§ WORK ITEM
Look through the lines below, find those with the word "Open", and copy them.

───── TASK DATA ─────

(** * ButtplugST: the DeviceManager of [buttplug_st/core/device.py]

    A shallow embedding of the device manager, of the exception classes of
    [buttplug_st/core/exceptions.py] and of the settings the manager reads,
    followed by the properties of the connection backoff, the device
    selection, the command dispatch and the shutdown path.

    The external protocol client (the [buttplug] package) is not part of the
    repository.  Every call the manager issues to it is recorded as an
    [event] in a trace, and what the call answers is an input of the
    operation (a "world" record), so each operation is a total, executable
    function of the manager state, its arguments and the world's answers.
    Python floats are IEEE binary64 numbers: [PrimFloat.float].

    The container the manager keeps in [_devices] is, after a scan, the
    client's own [devices] object: a mapping from the index the protocol
    assigns to a device to that device, which the client changes when a
    device comes or goes.  It is modelled as the list of its values in
    insertion order, each under its [dev_index]; see [py_getitem],
    [py_keys] and [devices_changed]. *)

From Stdlib Require Import ZArith List String Bool Lia Floats DecimalString.
Import ListNotations.

(* Decimal literals such as 0.2 denote the nearest binary64 float, as they
   do in Python. *)
#[local] Set Warnings "-inexact-float".

Local Open Scope Z_scope.
Local Open Scope string_scope.

(* ================================================================== *)
(** ** Python values used by the manager *)

(** A Python number as the manager passes it around: the scan window is an
    [int] setting, the stop command sends the [int] 0, speeds are floats. *)
Inductive pynum :=
| PyInt (z : Z)
| PyFloat (f : float).

(** [str(i)] of a Python [int]. *)
Definition str_int (i : Z) : string := NilZero.string_of_int (Z.to_int i).

(** Truthiness of a [str]: the empty string is falsy. *)
Definition truthy_str (s : string) : bool :=
  match s with EmptyString => false | _ => true end.

(** Truthiness of a [list]: the empty list is falsy. *)
Definition truthy_list {A} (l : list A) : bool :=
  match l with [] => false | _ :: _ => true end.

(** [min(a, b)] and [max(a, b)] of the Python builtins on two floats: the
    first argument is kept unless the second compares strictly below
    (above) it. *)
Definition py_min (a b : float) : float := if (b <? a)%float then b else a.
Definition py_max (a b : float) : float := if (a <? b)%float then b else a.

(** [max(0.0, min(1.0, x))], the clamp of [vibrate]. *)
Definition clamp01 (x : float) : float := py_max 0%float (py_min 1%float x).

(** [range(n)] as a list of Python ints. *)
Definition py_range (n : nat) : list Z := map Z.of_nat (seq 0 n).

(* ================================================================== *)
(** ** exceptions.py *)

(** The classes of [exceptions.py]; [ButtplugSTException] is the base. *)
Inductive exn_class :=
| ButtplugSTException
| DeviceNotFoundError
| DeviceConnectionError
| IntifaceConnectionError
| CommandError
| ValidationError.

(** Class attributes [status_code], [code] and [detail]. *)
Definition class_status_code (c : exn_class) : Z :=
  match c with
  | ButtplugSTException => 500
  | DeviceNotFoundError => 404
  | DeviceConnectionError => 502
  | IntifaceConnectionError => 502
  | CommandError => 500
  | ValidationError => 400
  end.

Definition class_code (c : exn_class) : string :=
  match c with
  | ButtplugSTException => "internal_error"
  | DeviceNotFoundError => "device_not_found"
  | DeviceConnectionError => "device_connection_error"
  | IntifaceConnectionError => "intiface_connection_error"
  | CommandError => "command_error"
  | ValidationError => "validation_error"
  end.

─────

§ EXERCISE RESPONSE
Local Open Scope Z_scope.
Local Open Scope string_scope.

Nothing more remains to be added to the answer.